Our research focuses on the derivation and development of novel digital signal processing algorithms for speech, audio, and multimodal signals. Addressed applications include communication devices such as hearing aids and mobile phones, as well as human-machine interfaces such as voice controlled assistants and robots. We aim at finding optimal solutions using statistical signal processing and machine learning given a set of practical constraints. These constraints may include the low algorithmic latency in communications devices, limited computational power in mobile devices, and limited resources for training. The employed methods range from statistical Bayesian models and estimation to modern machine learning techniques including artificial deep neural networks (DNNs).
The following video shows our real-time source separation demo in our varechoic sound studio.
Modern speech communication devices like smartphones and hearing devices are used in many different environments. Particularly in noisy and reverberant environments communication devices, hearing devices and acoustic human-machine interfaces still exhibit limited performance. This can be very annoying, for instance if hearing aid users are unable to follow a conversation, e.g. in a noisy restaurant. Also automatic speech recognition for human-machine interfaces severly suffers from performance degradation when employed in noisy and reverberant environments.
Our group works on developing robust solutions to reduce additive noise and mend the negative effects of reverberation.
Single Channel Speech Enhancement and Source Separation
On these pages you can find an Introduction to Speech Enhancement Research.

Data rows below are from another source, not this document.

Lemma extends_bind {A B} (c : M A) (f : A → M B) :
  extends c → (∀ a, extends (f a)) → extends (c ≫= f).
Proof.
  intros Hc Hf self tr. unfold mbind, M_bind.
  destruct (Hc self tr) as [r1 H1].
  destruct (c (self, tr)) as [[a|e] [self1 tr1]]; simpl in H1; subst tr1.
  - destruct (Hf a self1 (tr ++ r1)) as [r2 H2].
    exists (r1 ++ r2). by rewrite H2, app_assoc.
  - by exists r1.
Qed.

Lemma extends_emit e : extends (emit e).
Proof. intros self tr. by exists [e]. Qed.

Lemma extends_get_self : extends get_self.
Proof. intros self tr. exists []. simpl. by rewrite app_nil_r. Qed.

Lemma extends_put_self x : extends (put_self x).
Proof. intros self tr. exists []. simpl. by rewrite app_nil_r. Qed.

Lemma extends_get_trace : extends get_trace.
Proof. intros self tr. exists []. simpl. by rewrite app_nil_r. Qed.

Lemma extends_lift_result {A} (r : result A) : extends (lift_result r).
Proof. intros self tr. exists []. simpl. by rewrite app_nil_r. Qed.

Lemma extends_lift_fault o : extends (lift_fault o).
Proof. destruct o; [apply extends_throw | apply extends_ret]. Qed.

Lemma extends_try_finally {A} (c : M A) (f : M unit) :
  extends c → extends f → extends (try_finally c f).
Proof.
  intros Hc Hf self tr. unfold try_finally.
  destruct (Hc self tr) as [r1 H1].
  destruct (c (self, tr)) as [r [self1 tr1]]; simpl in H1; subst tr1.
  destruct (Hf self1 (tr ++ r1)) as [r2 H2].
  destruct (f (self1, tr ++ r1)) as [[[]|e] [self2 tr2]];
    simpl in H2; subst tr2; exists (r1 ++ r2); simpl; by rewrite app_assoc.
Qed.

Lemma extends_mapM {A B} (f : A → M B) (l : list A) :
  (∀ a, extends (f a)) → extends (mapM f l).
Proof.
  intros Hf. induction l as [|a l IH]; simpl.
  - apply extends_ret.
  - apply extends_bind; [apply Hf|]. intros b.
    apply extends_bind; [apply IH|]. intros k. apply extends_ret.
Qed.

#[global] Hint Resolve extends_ret extends_throw extends_emit extends_get_self
  extends_put_self extends_get_trace extends_lift_result extends_lift_fault
  : trace_ext.

Ltac extends_step :=
  first
    [ solve [auto with trace_ext]
    | apply extends_mapM; intros ?
    | apply extends_try_finally
    | apply extends_bind; [|intros ?] ].

Ltac solve_extends := repeat extends_step.

Lemma extends_transport E e : extends (transport E e).
Proof. unfold transport. solve_extends. Qed.

#[global] Hint Resolve extends_transport : trace_ext.

Lemma extends_getattr_stub attr : extends (getattr_stub attr).
Proof.
  unfold getattr_stub. apply extends_bind; [auto with trace_ext|].
  intros self. destruct (stub self); auto with trace_ext.
Qed.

Today, state-of-the art performance in single microphone speech enhancement and source separation is achieved by machine learning approaches using DNNs. However, supervised training methods that are commonly employed are likely to exhibit generalization problems leading to performance degradation in conditions not adequately represented in the training set. Here Combining Statistical Signal Processing and Machine Learning can help DNNs to generalize to unseen conditions. Another approach to improve generalization are unsupervised approaches where a very interesting candidate is the Variational Autoencoder for Speech Enhancement, which combines statistical signal processing and machine learning in a particular elegant way.

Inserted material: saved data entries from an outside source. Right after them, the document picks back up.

(** *** Division *)

Lemma new_location_spec n k q :
  (0 < n)%Z -> (0 <= k < n)%Z ->
  inbetween q (new_location n k) (inject_Z q + inject_Z k / inject_Z n).
Proof.
  intros Hn Hk.
  assert (0 < inject_Z n) as Hnq by (change 0 with (inject_Z 0); rewrite <- Zlt_Qlt; lia).
  assert (Hlt : forall a b : Z, (a < b)%Z -> inject_Z a < inject_Z b)
    by (intros a b Hab; rewrite Zlt_Qlt in Hab; exact Hab).
  assert (Hhalf_lt : (2 * k < n)%Z ->
            inject_Z q < inject_Z q + inject_Z k / inject_Z n /\
            inject_Z q + inject_Z k / inject_Z n < inject_Z q + (1 # 2) \/ k = 0%Z).
  { intros H. destruct (Z.eq_dec k 0) as [->|Hk0]; [right; reflexivity|left].
    assert (0 < inject_Z k) by (change 0 with (inject_Z 0); apply Hlt; lia).
    assert (inject_Z (2 * k) < inject_Z n) as H' by (apply Hlt; exact H).
    rewrite inject_Z_mult in H'. change (inject_Z 2) with 2 in H'.
    assert (0 < inject_Z k / inject_Z n) by (apply Qlt_shift_div_l; lra).
    assert (inject_Z k / inject_Z n < 1 # 2) by (apply Qlt_shift_div_r; lra).
    split; lra. }
  assert (Hhalf_gt : (n < 2 * k)%Z ->
            inject_Z q + (1 # 2) < inject_Z q + inject_Z k / inject_Z n /\
            inject_Z q + inject_Z k / inject_Z n < inject_Z q + 1).
  { intros H.
    assert (inject_Z n < inject_Z (2 * k)) as H' by (apply Hlt; exact H).
    rewrite inject_Z_mult in H'. change (inject_Z 2) with 2 in H'.
    assert (inject_Z k < inject_Z n) by (apply Hlt; lia).
    assert (1 # 2 < inject_Z k / inject_Z n) by (apply Qlt_shift_div_l; lra).
    assert (inject_Z k / inject_Z n < 1) by (apply Qlt_shift_div_r; lra).
    split; lra. }
  assert (Hhalf_eq : (2 * k = n)%Z ->
            inject_Z q + inject_Z k / inject_Z n == inject_Z q + (1 # 2)).
  { intros H. rewrite <- H, inject_Z_mult. change (inject_Z 2) with 2.
    rewrite <- H in Hnq. rewrite inject_Z_mult in Hnq. change (inject_Z 2) with 2 in Hnq.
    field. lra. }
  assert (Hzero : k = 0%Z -> inject_Z q + inject_Z k / inject_Z n == inject_Z q).
  { intros ->. change (inject_Z 0) with 0. field. lra. }
  unfold new_location. destruct (Z.even n) eqn:En.
  - unfold new_location_even. destruct (Z.eqb_spec k 0) as [Hk0|Hk0]; cbn [inbetween].
    + apply Hzero. exact Hk0.
    + destruct (Z.compare_spec (2 * k) n) as [H|H|H].
      * apply Hhalf_eq. exact H.
      * destruct (Hhalf_lt H) as [H'|H']; [exact H'|contradiction].
      * apply Hhalf_gt. exact H.
  - unfold new_location_odd. destruct (Z.eqb_spec k 0) as [Hk0|Hk0]; cbn [inbetween].
    + apply Hzero. exact Hk0.
    + assert (2 * k <> n)%Z as Hodd.
      { intros <-. rewrite Z.even_mul in En. discriminate En. }
      destruct (Z.compare_spec (2 * k + 1) n) as [H|H|H].
      * destruct (Hhalf_lt ltac:(lia)) as [H'|H']; [exact H'|contradiction].
      * destruct (Hhalf_lt ltac:(lia)) as [H'|H']; [exact H'|contradiction].
      * apply Hhalf_gt. lia.
Qed.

In many speech enhancement and source separation approaches only the magnitude of speech is estimated and only the magnitude of the noisy observation is employed to estimate clean speech coefficients. In contrast we have shown that Phase-Aware Signal Processing may yield relevant additional information to solve the speech enhancement task.
Nonlinear Multichannel Speech Enhancement and Source Separation
If multiple microphones are available the question if and how artifical intelligence, machine learning and deep neural networks can be used to obtain robust results is less clearly answered than for the single microphone case. Most research today restricts itself to linear spatial processing which is aided by DNNs. This solution is very convenient in practice, as spatial processing and DNN-based single channel postprocessing can be separated. However, we showed in our research on Nonlinear Spatial Filtering that impressive performance gains can be obtained when a nonlinear joint spatial-spectral filter is used instead of the traditional concatenation of linear beamforming and postfiltering. Therefore, using DNNs as flexible nonlinear function approximators is an exciting research topic for multichannel speech enhancement.

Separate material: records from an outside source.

(* ===== verification/Prelude.v ===== *)
(** * The GCE ingress controller, verified

    This library models the GCE ingress controller (GLBC, package
    k8s.io/ingress-gce) and proves what makes its parts correct.

    ** The program

    The controller watches ingresses, services and nodes of a Kubernetes cluster
    and makes GCE's HTTP load balancers follow them. An ingress key goes through
    the task queue to [sync] (pkg/controller/controller.go), which translates the
    ingresses to node ports and url maps (pkg/controller/utils.go) and asks the
    cluster manager (cluster_manager.go) for a checkpoint and a garbage collection.
    The cluster manager runs the pools in order: instance groups
    (pkg/instances), backend services (pkg/backends) with their health checks
    (pkg/healthchecks), load balancers (pkg/loadbalancers) and the firewall rule
    (pkg/firewalls). All objects get their names from the namer (pkg/utils/namer.go),
    which carries the uid of the cluster that main (cmd/glbc) keeps in a config map
    (pkg/storage). Next to it a second controller (pkg/networkendpointgroup) keeps,
    for services that ask for it, a syncer per service port, each with a goroutine
    that makes network endpoint groups follow the endpoints of the service.

    ** How Go is modelled

    - [GoLang]: a call is a function of a world [W], with result [Ok], [Err] or
      [Panic] and the new world, so that the effects of a call that failed stay
      (type [M]); [wp] is its weakest precondition, [keeps] its frame. Early returns
      are the monad's bind, [try] inspects an error, and pointers are lenses into
      the world. Nil dereferences, writes to nil maps, slices out of range and failed
      type assertions are [Panic], and a [wp] excludes them.
    - Go's nondeterminism is a parameter of the definitions and the theorems hold
      for each value: the order of ranging over a map ([MapRange], [KeyRange]), the
      element [PopAny] takes, the order in which concurrent cloud operations run
      ([Schedule]), sort's freedom on equal pods.
    - Goroutines and locks are step functions with a reachability relation: the
      task queue over client-go's work queue ([TaskQueue], [K8s]), a syncer with its
      goroutine, channel and retry timer ([NegSyncerSM]) and the manager with
      concurrent callers ([NegManager], [NegManagerSpec]).
    - Strings are byte strings; ports are in [Z]; the retry delay wraps at 64 bits.
      [GoStrings] has the functions of strings, strconv and sort that are used, [Md5]
      has RFC 1321's digest (with its test vectors), which names path matchers.
    - Cloud and API server are type classes with one member per call
      ([HealthCheckProvider], [InstanceGroups], [BackendServices], [LoadBalancers],
      [FirewallCloud], [NEGCloud], [ConfigMapStore], [ConfigMapClient],
      [IngressClient], ...). What is relied on is a class of laws for each
      ([HealthCheckProviderLaws], [GroupLaws], [FirewallLaws], [BackendLaws],
      [LBLaws], [L7sLaws], [NEGLaws], [NEGGroupLaws], [ConfigMapStoreLaws],
      [GlbcLaws]): a write that succeeds stores the object, a failed call changes
      nothing or what it says, any call may fail at any time. The repository's
      fakes are modelled as instances, and the witnesses instantiate the theorems
      with them. Between components the interfaces are the source's ([NodePool],
      [HealthChecker], [BackendPool], [LoadBalancerPool], [SingleFirewallPool]).
    - Log lines, events and metrics are dropped. JSON texts and the gcloud commands
      in messages are parameters. Mutexes that guard one method each are dropped.

    ** Files

    - [GoLang], [GoStrings], [Md5]: the language and its library. [Compute],
      [K8s]: the objects of GCE and Kubernetes, the informers' stores, the work queue.
    - [Utils], [Namer]: pkg/utils; [Annotations]: pkg/annotations; [Storage],
      [ConfigMaps]: pkg/storage; [Tls]: pkg/tls.
    - [HealthChecks]; [Instances], [InstancesSync]; [Firewalls]; [Backends],
      [BackendsSpec], [BackendsFake]; [LoadBalancers], [LoadBalancersFake],
      [LoadBalancersSpec], [LoadBalancersSync], [LoadBalancersExample]: the packages
      of these names, with theorems in the files in -Spec and -Sync and instances in
      -Fake and -Example. [Frames]: what the operations of each pool leave alone.
    - [Translator], [TranslatorSpec], [TaskQueue]: controller/utils.go;
      [ClusterManager], [CheckpointSpec], [ShutdownSpec], [CheckpointExample]:
      cluster_manager.go, with the theorems that put the pools together;
      [Controller], [ControllerSpec], [SyncSpec] (a whole sync, from the ingress to
      the cloud), [SyncExample]: controller.go; [FakeCluster]: fakes.go of the
      controller.
    - [NegSyncer], [NegSyncerSpec] (what a sync does), [NegSyncerSM] (when it runs):
      syncer.go; [NegManager], [NegManagerSpec], [NegManagerExample]: manager.go;
      [NegController], [NegControllerSpec]: controller.go; [NegFakes]: fakes.go, all
      of pkg/networkendpointgroup.
    - [SharedContext]: pkg/context, the constructors of both controllers, [Run] of
      the second one and how main starts them; [Glbc]: the rest of
      cmd/glbc/main.go.

    Definitions have the names of the source, with the receiver's type first
    ([L7_edgeHop] is the method edgeHop of L7).

    ** What is proved

    - A whole sync, end to end ([sync_spec]): when [sync] of an ingress returns no
      error, over any cloud that keeps the laws of the pools and with a firewall that
      is the controller's to change, then the url map of its load balancer routes each
      host and path to the backend of the service that the rules name, the
      checkpoint's objects are all as wanted, for all the ingresses, the backends
      are linked to the groups of all zones or to their network endpoint groups, and
      what no ingress asks for has been collected. It
      puts the stages of a sync ([sync_stages]) together with the theorems of the
      translator, the pools, the checkpoint and the collection.
    - The checkpoint of the cluster manager, over any cloud that keeps the laws of
      the pools ([Checkpoint_spec]): when it reports no error, instance groups with
      their named ports and members, backend services with the links to the health
      checks of their ports and to the groups of all zones ([zone_groups]), load
      balancers and the firewall rule are all as wanted at its end. The pools'
      theorems are composed by their frames ([ClusterFrames]): a call on one kind of
      object leaves the other kinds alone. The garbage collection that follows undoes
      nothing of it, even when it fails half way, and when it succeeds the load
      balancers and backends that nothing asks for are gone ([Checkpoint_GC_spec]).
      The shutdown takes away load balancers, firewall and backends, or can be tried
      again; when a shared network refuses to delete the rule it reports success and
      leaves firewall and backends ([cluster_shutdown_spec]). The instance groups are
      always left, and so are the certificates that [Cleanup_spec] names.
    - Load balancers: a successful edgeHop leaves the chain from the forwarding
      rules to the url map as the ingress asks ([edgeHop_spec]); the written url map
      routes every host and path as the rules say ([UpdateUrlMap_spec]); cleanup
      deletes the rules, address, proxies, url map and current certificate that the
      load balancer recorded, in an order that can be resumed after a failure, and
      leaves an old certificate ([Cleanup_spec]); garbage collection spares what is
      in use ([LB_GC_spec]).
    - Backends, health checks, instance groups and the firewall rule: the object in
      the cloud is the wanted one after success, user settings survive, other
      objects are untouched, and errors leave the documented state
      ([ensureBackendService_spec], [Link_spec], [GC_spec], [Sync_spec],
      [EnsureInstanceGroups_spec], [Sync_converges], [FirewallSync_spec]); the stored
      health checks keep the child that their type asks for ([health_checks_typed]).
    - Controller: the url map of an ingress against a declarative reading of its
      rules ([toURLMap_spec]); every port a url map refers to is among the ports that
      the checkpoint ensures and garbage collection spares ([ports_agree]); no queued
      key is lost, and a worker that had started stops, while a stop that comes
      before the start never returns ([taskQueue_progress]). [FakeCluster] evaluates whole syncs (create,
      again, delete) on the fakes.
    - Endpoint groups: after a sync that succeeds the groups hold exactly the
      endpoints of the service ([sync_converges]), in batches that terminate and cover
      everything ([batches_spec]); a syncer never sends on a closed channel, has at
      most one goroutine and serves every request ([syncer_lifecycle],
      [syncer_progress]); the manager keeps its maps and syncers consistent under
      concurrent calls ([manager_safe]) and collects only what nobody wants, all of
      it unless a group could not be read ([manager_GC_spec]); the running syncers are those the ingresses need
      ([processService_spec]), and no event of an ingress is lost
      ([ingress_event_queues]); before its informers are synced the controller does
      nothing ([negRun_waits]).
    - Start: main starts exactly the informers that the controllers wait for, with
      or without network endpoint groups ([startControllers_spec]).
    - Names: round trips, isolation of clusters, lengths ([BackendPort_Backend],
      [ParseName_derived], [cluster_isolation], [names_fit],
      [trimFieldsEvenly_spec], [LoadBalancer_idempotent]); the recorded names survive
      a restart ([newNamer_stable], over [Vault_Put_spec]); the caches
      ([ReplenishPool_spec]).
    - Where the code does not do what it means to, the theorem says what it does:
      the properties of kind error, parts of [taskQueue_progress],
      [manager_GC_spec], [FirewallSync_spec] and [names_fit], [FirewallRule_too_long], [worker_never_returns],
      [IsNEG_not_exclusive], [LoadBalancer_collision], [Vault_panics], and in [Glbc]
      [empty_uid_forgotten], [poll_undoes_flag] and [dry_run_fatal].

    ** Bounds and fuel

    The only loops that are not structural are the batches of a syncer, whose fuel
    is the size of the set, proved enough by [batches_spec]; the polls of [Glbc],
    whose number of rounds is an argument (a timeout in the source, unbounded for the
    cloud client); and the go routines, which are step relations. MD5 runs a fixed
    number of rounds per block.

    ** Not modelled

    The informers of client-go (only their stores, whether they are synced and the
    registered handlers are seen) and its event recorder; the go routine of a
    CloudListingPool, each tick of which is one modelled call; in main the parsing
    of flags and the HTTP server (the calls that make the clients are parameters);
    build/e2e.go and examples, which are tools and programs of their own; vendored
    code.

    ** Open

    Not proved in general: that a second sync after a successful one makes no change
    in any cloud that keeps the laws (it is proved per pool and evaluated for one
    ingress in [FakeCluster]). *)

From stdpp Require Export prelude strings gmap list sorting pretty.
From Stdlib Require Export Ascii.

#[export] Set Warnings "-clear-no-such-hyp,-level-tolerance".
Create HintDb glbc discriminated.

(** ** Tactics *)

(** Case analysis on every [match] and [if] of the goal, closing the
    contradictory cases. *)
Ltac case_all :=
  repeat (case_match; simplify_eq/=; try done).

(** Split a hypothesis made of conjunctions and existentials. *)
Ltac destr_ex :=
  repeat match goal with
  | H : _ ∧ _ |- _ => destruct H
  | H : ∃ _, _ |- _ => destruct H
  end.

(** ** Lists *)

Lemma last_Some_app {A} (l : list A) x :
  last l = Some x → ∃ l', l = l' ++ [x].
Proof.
  destruct l as [|y l] using rev_ind; simpl; [done|].
  rewrite last_snoc. intros [= ->]. by eexists.
Qed.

Do not miss our exciting audio examples, which strongly motivate further research into DNN-based nonlinear joint spatial spectral processing.
Automatic Recognition of Affect in Social Interactions
The automatic recognition of affect and emotions is an exciting research topic. The Automatic Recognition of Affect in Social Interactions is challenging but of particular interest, as it can help to make meetings more successful. A particular challenge arises in virtual meetings as many of us have experienced during the pandemic.